Mais ce n’est pas n’importe quelle tragédie ! Pour
Christophe Rauck, « Racine est un chirurgien de l’âme humaine, de ce qui
fait vibrer l’être au plus profond de lui-même ».
Auscultant les corps et les cœurs, le metteur en scène offre une
vision abrupte – sauvage même – loin des visions larmoyantes du xixe siècle.
Ici, les corps s’attirent avec ardeur, s’affrontent, se rejettent avec
violence, libérant les monstres qui sommeillent en eux.
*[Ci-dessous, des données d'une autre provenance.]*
(* ===== verification/Prog.v ===== *)
(** * Handlers as programs of atomic steps

    A server handler is a sequence of locked sections and database calls, between
    which other sessions run.  [prog S A] is such a program over a shared state
    [S]: each [Act] is one atomic step, and [Hang] is a thread caught in a loop
    that never ends.  [run] executes a program alone; [pstep] interleaves a pool of
    programs, one atomic step at a time; [safe] is the rule for proving an
    invariant of every interleaving by looking at one program at a time. *)

From S2P Require Export Prelude.

Inductive prog (S A : Type) : Type :=
| Ret (a : A)
| Act {X : Type} (f : S -> X * S) (k : X -> prog S A)
| Hang.
Arguments Ret {S A}.
Arguments Act {S A X}.
Arguments Hang {S A}.

Fixpoint bind {S A B} (p : prog S A) (k : A -> prog S B) : prog S B :=
  match p with
  | Ret a => k a
  | Act f g => Act f (fun x => bind (g x) k)
  | Hang => Hang
  end.

(** One atomic read, update, or update with a result. *)
Definition get {S A} (f : S -> A) : prog S A := Act (fun s => (f s, s)) Ret.
Definition update {S} (f : S -> S) : prog S unit := Act (fun s => (tt, f s)) Ret.
Definition call {S A} (f : S -> A * S) : prog S A := Act f Ret.

Declare Scope prog_scope.
Delimit Scope prog_scope with prog.
Notation "x <- p ;; k" := (bind p (fun x => k))
  (at level 100, p at next level, right associativity) : prog_scope.
Notation "p ;; k" := (bind p (fun _ : unit => k))
  (at level 100, right associativity) : prog_scope.

Fixpoint for_each {S A} (l : list A) (body : A -> prog S unit) : prog S unit :=
  match l with
  | [] => Ret tt
  | x :: rest => bind (body x) (fun _ => for_each rest body)
  end.

(** A program over one part of a larger state. *)
Fixpoint zoom {S T A} (look : T -> S) (put : S -> T -> T) (p : prog S A) : prog T A :=
  match p with
  | Ret a => Ret a
  | Act f k => Act (fun t => let '(x, s) := f (look t) in (x, put s t)) (fun x => zoom look put (k x))
  | Hang => Hang
  end.

(** A program whose state is made of a part of the shared state and a value of the thread's own. *)
Fixpoint zoom_local {S L T A} (look : T -> L -> S) (put : S -> T -> T) (keep : S -> L) (p : prog S A) (l : L) : prog T (A * L) :=
  match p with
  | Ret a => Ret (a, l)
  | Act f k =>
      Act (fun t => let '(x, s) := f (look t l) in ((x, keep s), put s t)) (fun e => zoom_local look put keep (k e.1) e.2)
  | Hang => Hang
  end.

(** Running alone, to the end; [None] when the program hangs. *)
Fixpoint run {S A} (p : prog S A) (s : S) : option (A * S) :=
  match p with
  | Ret a => Some (a, s)
  | Act f k => let '(x, s) := f s in run (k x) s
  | Hang => None
  end.

(** A pool of threads and the state they share: any thread may take its next step, and a
    new thread of the set [spawnable] may start. *)
Inductive pstep {S} (spawnable : prog S unit -> Prop) :
    list (prog S unit) * S -> list (prog S unit) * S -> Prop :=
| pstep_act l s i X (f : S -> X * S) k :
    l !! i = Some (Act f k) ->
    pstep spawnable (l, s) (<[i := k (f s).1]> l, (f s).2)
| pstep_spawn l s p : spawnable p -> pstep spawnable (l, s) (l ++ [p], s).

(** A step taken in a state where [P] holds. *)
Definition pstep_within {S} (P : S -> Prop) (spawnable : prog S unit -> Prop)
    (c c' : list (prog S unit) * S) : Prop := P c.2 /\ pstep spawnable c c'.

(** A schedule played out: in each turn the named thread takes one step, if it has one left and
    [P] holds. *)
Fixpoint schedule {S} (P : S -> bool) (turns : list nat) (c : list (prog S unit) * S) : list (prog S unit) * S :=
  match turns with
  | [] => c
  | i :: turns =>
      schedule P turns
        match c.1 !! i with
        | Some (Act f k) => if P c.2 then (<[i := k (f c.2).1]> c.1, (f c.2).2) else c
        | _ => c
        end
  end.

(** [safe P I Q p]: as long as its steps are taken in states satisfying [P] and [I], [p] keeps
    [I] at every step and returns only values satisfying [Q]. *)
Fixpoint safe {S A} (P I : S -> Prop) (Q : A -> Prop) (p : prog S A) : Prop :=
  match p with
  | Ret a => Q a
  | Act f k => forall s, P s -> I s -> I (f s).2 /\ safe P I Q (k (f s).1)
  | Hang => True
  end.

(** ** Running *)

(** Every schedule is a run of the pool. *)
Lemma schedule_steps {S} (P : S -> bool) (Q : S -> Prop) spawnable turns (c : list (prog S unit) * S) :
  (forall s, P s = true -> Q s) -> rtc (pstep_within Q spawnable) c (schedule P turns c).
Proof.
  intros HP. revert c; induction turns as [|i turns IH]; intros [l s]; [apply rtc_refl|]. cbn [schedule fst snd].
  destruct (l !! i) as [[a | X f k |]|] eqn:E; try apply IH. destruct (P s) eqn:Hs; [|apply IH].
  eapply rtc_l; [|apply IH]. split; [by apply HP | by constructor].
Qed.

Lemma run_bind {S A B} (p : prog S A) (k : A -> prog S B) s :
  run (bind p k) s = match run p s with Some (a, s') => run (k a) s' | None => None end.
Proof.
  revert s; induction p as [a | X f g IH |]; intros s; simpl; auto.
  destruct (f s) as [x s']. apply IH.
Qed.

Lemma run_get {S A B} (f : S -> A) (k : A -> prog S B) s : run (bind (get f) k) s = run (k (f s)) s.
Proof. done. Qed.

Lemma run_update {S B} (f : S -> S) (k : unit -> prog S B) s : run (bind (update f) k) s = run (k tt) (f s).
Proof. done. Qed.

Lemma run_call {S A B} (f : S -> A * S) (k : A -> prog S B) s :
  run (bind (call f) k) s = run (k (f s).1) (f s).2.
Proof. simpl. by destruct (f s). Qed.

Lemma run_update_last {S} (f : S -> S) s : run (update f) s = Some (tt, f s).
Proof. done. Qed.

(** A zoomed program runs as the program does, and leaves the rest of the state alone. *)
Lemma run_zoom {S T A} (look : T -> S) (put : S -> T -> T) (p : prog S A) t :
  (forall s t, look (put s t) = s) -> (forall t, put (look t) t = t) -> (forall s s' t, put s' (put s t) = put s' t) ->
  run (zoom look put p) t = match run p (look t) with Some (a, s) => Some (a, put s t) | None => None end.
Proof.
  intros H1 H2 H3. revert t; induction p as [a | X f k IH |]; intros t; simpl; [by rewrite H2 | | done].
  destruct (f (look t)) as [x s]. rewrite IH, H1. destruct (run (k x) s) as [[a s']|]; [|done]. by rewrite H3.
Qed.

Create Rewrite HintDb run.
#[export] Hint Rewrite @run_get @run_update @run_call @run_update_last : run.

Lemma schedule_run {S} (P : S -> bool) spawnable turns (c : list (prog S unit) * S) : rtc (pstep spawnable) c (schedule P turns c).
Proof.
  eapply rtc_subrel; [|by apply (schedule_steps P (fun _ => True))]. by intros x y [_ H].
Qed.

(** ** Safety *)

Section Safety.
Context {S : Type} (P I : S -> Prop).

Lemma safe_bind {A B} (Q : A -> Prop) (R : B -> Prop) p k :
  safe P I Q p -> (forall a, Q a -> safe P I R (k a)) -> safe P I R (bind p k).
Proof.
  intros Hp Hk. induction p as [a | X f g IH |]; simpl in *; auto.
  intros s HP Hs. destruct (Hp s HP Hs). split; auto.
Qed.

Lemma safe_assoc {A B D} (Q : D -> Prop) (p : prog S A) (f : A -> prog S B) (g : B -> prog S D) :
  safe P I Q (bind p (fun a => bind (f a) g)) -> safe P I Q (bind (bind p f) g).
Proof.
  induction p as [a | X h k IH |]; simpl; auto. intros H s HP Hs.
  destruct (H s HP Hs). split; auto.
Qed.

Lemma safe_then {B} (R : B -> Prop) (p : prog S unit) k :
  safe P I (fun _ => True) p -> safe P I R (k tt) -> safe P I R (bind p k).
Proof. intros Hp Hk. eapply safe_bind; [exact Hp|]. by intros [] _. Qed.

Lemma safe_weaken {A} (Q R : A -> Prop) p :
  safe P I Q p -> (forall a, Q a -> R a) -> safe P I R p.
Proof.
  intros Hp HQ. induction p as [a | X f g IH |]; simpl in *; auto.
  intros s HP Hs. destruct (Hp s HP Hs). split; auto.
Qed.

Lemma safe_get {A B} (f : S -> A) (Q : B -> Prop) k :
  (forall s, P s -> I s -> safe P I Q (k (f s))) -> safe P I Q (bind (get f) k).
Proof. intros H s HP Hs. simpl. auto. Qed.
« Phèdre n’est ni tout à fait coupable, ni tout à fait
innocente », précise Racine dans sa préface. Instrument du chaos,
l’héroïne est en effet aussi victime de la colère des dieux
qui l’ont maudite et condamnée à souffrir d’amour.
Contrôler les pulsions
Phèdre, une femme sous influence ? Christophe Rauck creuse
justement cette question de la responsabilité et du libre arbitre que
Racine a traitée bien avant Freud. Il a été sensible à
la construction psychologique des personnages. Le dialogue entre
le vice et la vertu, la passion et la raison, se traduit ici par un
surmoi qui tente de contrôler les pulsions. D’où le
sentiment de culpabilité qui ronge Phèdre. Même Thésée, prisonnier
de sa fonction, apparaît comme dépressif. Exaltés, les héros
apparaissent finalement dans toute leur fragilité.
Christophe Rauck fait fi du cadre de la forme classique pour
proposer une vision résolument baroque. Il retient la musicalité des
alexandrins, en faisant d’ailleurs magnifiquement entendre
le texte, propose de très belles idées de mise en scène, mêlant
l’archaïque et le poétique. Genres et époques se télescopent, autant
dans les costumes que dans les décors. Côté jardin, un
enchevêtrement d’armures compose une sculpture impressionnante.
Côté cour, les appartements débordent sur la salle. D’immenses détails
de tapisseries, des faux-semblants de palais, des lustres
imposants et d’innombrables fauteuils nous font voyager entre
conte et réalité.
Impressionnant et grotesque
Comme la scénographie, le réel est disloqué, et les personnages
jonglent avec des lois physiques et morales qui défient l’entendement.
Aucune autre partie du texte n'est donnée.